Giri Sreenivas, a mobile phone security expert at Boston-area firm Rapid7, warned discovery requirements can extend far beyond email stored on smartphones.
"Text messages and cellphone records might be subject to discovery, too, even if you never connected to company email," he said. "If lawyers believe the device was used for work purposes, it can be (taken).”
Race to keep up
How could firms gain the right to rummage through the most personal items on worker’s phones — pictures, texts, social media accounts? In many cases, it’s not a right, it’s a duty, says Overly. When a company is sued, and required to produce documents as part of a discovery process, it must make a good-faith effort to retrieve data — wherever it may be. That includes employee-owned gadgets.
In fact, Overly says he was part of a case recently where a judge sanctioned a company for a discovery violation because it failed to search BYOD devices during discovery. He declined to name the case.
Companies are racing to keep up with the trend — trying to set policies, inform workers of their rights, and superimpose BYOD rules over arrangements that organically evolved within their workplaces. Increasingly, companies are requiring workers to sign agreements that alert them to the potential of personal gadget seizure, Overly said.
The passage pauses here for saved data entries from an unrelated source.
(* ===== verification/IssueText.v ===== *)
(** * The text of an issue form

    `sanitize_input` of `src/scripts/lib/registry_io.py` and `parse_issue_body` of
    the three IssueOps scripts (`process_registration.py`, `process_removal.py`,
    `process_revocation.py`), which read the fields of a GitHub issue form.

    The regular expressions are written out as scanners: each reads the text from
    the left, drops the leftmost match and goes on behind it, as `re.sub` and
    `re.split` do.  Texts are sequences of characters below 256. *)

From Stdlib Require Import ZArith Lia Ascii String.
From stdpp Require Import base tactics list gmap strings.
From S2P Require Import Prelude PyValue Errors.
Open Scope string_scope.
Open Scope asap_scope.

Definition backtick : ascii := ascii_of_nat 96.
Definition fence : string := String backtick (String backtick (String backtick "")).
Definition lf : ascii := ascii_of_nat 10.

(** ** Sanitizing *)

(** What follows the first occurrence of [mark]. *)
Fixpoint after (mark s : string) : option string :=
  if String.prefix mark s then Some (PyStr.drop (String.length mark) s)
  else match s with EmptyString => None | String _ s' => after mark s' end.

(** `re.sub(r"```[\s\S]*?```", "", s)`; [fuel]: the length of the text. *)
Fixpoint drop_blocks (fuel : nat) (s : string) : string :=
  match fuel with
  | O => s
  | S fuel =>
      match s with
      | EmptyString => EmptyString
      | String c s' =>
          if String.prefix fence s then
            match after fence (PyStr.drop 3 s) with
            | Some rest => drop_blocks fuel rest
            | None => String c (drop_blocks fuel s')
            end
          else String c (drop_blocks fuel s')
      end
  end.

(** `re.sub(r"`[^`]*`", "", s)` *)
Fixpoint drop_spans (fuel : nat) (s : string) : string :=
  match fuel with
  | O => s
  | S fuel =>
      match s with
      | EmptyString => EmptyString
      | String c s' =>
          if Ascii.eqb c backtick then
            match after (String backtick "") s' with
            | Some rest => drop_spans fuel rest
            | None => String c (drop_spans fuel s')
            end
          else String c (drop_spans fuel s')
      end
  end.

(** `re.sub(r"<[^>]+>", "", s)`: a tag has a character before its `>`. *)
Fixpoint drop_tags (fuel : nat) (s : string) : string :=
  match fuel with
  | O => s
  | S fuel =>
      match s with
      | EmptyString => EmptyString
      | String c s' =>
          if Ascii.eqb c "<" then
            match s', after ">" s' with
            | String d _, Some rest => if Ascii.eqb d ">" then String c (drop_tags fuel s') else drop_tags fuel rest
            | _, _ => String c (drop_tags fuel s')
            end
          else String c (drop_tags fuel s')
      end
  end.

(** `[\x00-\x08\x0b\x0c\x0e-\x1f\x7f]` *)
Definition is_control (c : ascii) : bool :=
  let n := PyStr.code c in
  ((n <=? 8) || (n =? 11) || (n =? 12) || (14 <=? n) && (n <=? 31) || (n =? 127))%nat.

Fixpoint drop_control (s : string) : string :=
  match s with
  | EmptyString => EmptyString
  | String c s' => if is_control c then drop_control s' else String c (drop_control s')
  end.

Definition sanitize_input (text : string) (max_length : nat) : string :=
  if negb (PyStr.truthy text) then ""
  else
    let clean := drop_blocks (String.length text) text in
    let clean := drop_spans (String.length clean) clean in
    let clean := drop_tags (String.length clean) clean in
    let clean := drop_control clean in
    String.substring 0 max_length (PyStr.strip clean).

(** ** The fields of a form *)
Definition cons_head (c : ascii) (parts : list string) : list string :=
  match parts with [] => [String c ""] | p :: ps => String c p :: ps end.

(** `re.split(r"(?im)^###\s+", s)`.  [bol]: the text starts a line; [skipping]:
    the white space of a header is being read. *)
Fixpoint split_headers (skipping bol : bool) (s : string) : list string :=
  match s with
  | EmptyString => [""]
  | String c s' =>
      if skipping && PyStr.is_space c then split_headers true (Ascii.eqb c lf) s'
      else
        match s' with
        | String d (String e (String f s'')) =>
            if bol && Ascii.eqb c "#" && Ascii.eqb d "#" && Ascii.eqb e "#" && PyStr.is_space f
            then "" :: split_headers true (Ascii.eqb f lf) s''
            else cons_head c (split_headers false (Ascii.eqb c lf) s')
        | _ => cons_head c (split_headers false (Ascii.eqb c lf) s')
        end
  end.

(** `s.partition("\n")`, without the separator *)
Fixpoint partition_line (s : string) : string * string :=
  match s with
  | EmptyString => ("", "")
  | String c s' => if Ascii.eqb c lf then ("", s') else let '(a, b) := partition_line s' in (String c a, b)
  end.

Section Form.
  (** the map from headers to fields, and the length a field is cut to *)
  Context (header_to_field : list (string * string)) (max_len : string → nat).

Definition read_part (fields : list (string * string)) (part : string) : list (string * string) :=
  let part := PyStr.strip part in
  if negb (PyStr.truthy part) then fields
  else
    let '(first_line, rest) := partition_line part in
    let header := PyStr.strip first_line in
    let value := PyStr.strip rest in
    match PyDict.get header header_to_field with
    | Some field => PyDict.set field (sanitize_input value (max_len field)) fields
    | None => fields
    end.

Definition parse_issue_body (body : string) : list (string * string) :=
  if negb (PyStr.truthy body) || negb (PyStr.truthy (PyStr.strip body)) then []
  else fold_left read_part (split_headers false true body) [].

(** `(parsed.get(k) or "").strip()` *)
Definition field (k : string) (parsed : list (string * string)) : string :=
  PyStr.strip (default "" (PyDict.get k parsed)).

End Form.

Example sanitized :
  sanitize_input ("a " ++ fence ++ "x" ++ fence ++ " <b>bold</b> <> `code` c" ++ String (ascii_of_nat 7) " <a") 100 = "a  bold <>  c <a".
Proof. vm_compute. reflexivity. Qed.

Example parsed_form :
  parse_issue_body [("Agent URN", "urn"); ("Reason", "reason")] (λ _, 200)%nat
    ("intro" ++ newline ++ "### Agent URN" ++ newline ++ newline ++ " urn:a " ++ newline ++ newline ++ "### Reason" ++ newline ++ "spam"
     ++ newline ++ "####x" ++ newline ++ "### Other" ++ newline ++ "y")
  = [("urn", "urn:a"); ("reason", "spam" ++ newline ++ "####x")].
Proof. vm_compute. reflexivity. Qed.

(** ** Facts *)
Abbreviation chars := list_ascii_of_string.
Definition occurs (c : ascii) (s : string) : nat := length (base.filter (λ x, x = c) (chars s)).

(** No `<` opens a tag: behind it there is no `>`, or at once. *)
Fixpoint tag_free (s : string) : bool :=
  match s with
  | EmptyString => true
  | String c s' =>
      (negb (Ascii.eqb c "<")
       || match s' with EmptyString => true | String d _ => Ascii.eqb d ">" end
       || (occurs ">" s' =? 0)%nat)
      && tag_free s'
  end.

Lemma occurs_sublist c s t : chars s `sublist_of` chars t → (occurs c s <= occurs c t)%nat.
Proof.
  unfold occurs. intros Hs. apply sublist_length.
  induction Hs as [|x l k _ IH|x l k _ IH]; [constructor|rewrite !filter_cons|rewrite filter_cons];
    case_decide; try done; by constructor.
Qed.

Lemma occurs_cons c x s : occurs c (String x s) = ((if decide (x = c) then 1 else 0) + occurs c s)%nat.
Proof. unfold occurs. cbn [list_ascii_of_string]. rewrite filter_cons. by case_decide. Qed.

Lemma drop_sublist n s : chars (PyStr.drop n s) `sublist_of` chars s.
Proof. revert s. induction n as [|n IH]; intros [|c s]; cbn; try done. by constructor. Qed.

Lemma drop_length n s : (String.length (PyStr.drop n s) <= String.length s)%nat.
Proof. revert s. induction n as [|n IH]; intros [|c s]; cbn; try done. specialize (IH s). lia. Qed.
Christopher Dahl runs a Seattle-based firm that specializes in digital document retrieval for lawyers called Lighthouse eDiscovery. While he says industry discussion is dominated by talk of BYOD discovery, he said gadget seizure has not become common — yet.
"We see mobile devices infrequently. We only had one come in last month," Dahl said. "It's typically pretty rare where the company can't get the same information from another location. Companies will have to disclose that the information is on that second location (the smartphone) but typically don't have to dig into that second place."
Red Tape wrestling tips
Workers wary of having their personal phone nabbed can carry two phones – one personal and one for work – but even that’s not fool-proof. An occasional connection from the personal phone to work email can make the phone subject to discovery. Going this route requires diligent work and personal separation.
"The No. 1 thing you can do to ensure your device is not subject to seizure is to remove any sort of company account ... and then inform the company it's been removed," said Sreenivas.
Dahl warned about accidental blending of personal and work data through a seemingly innocent USB charge connection that leads to accidental synching of data.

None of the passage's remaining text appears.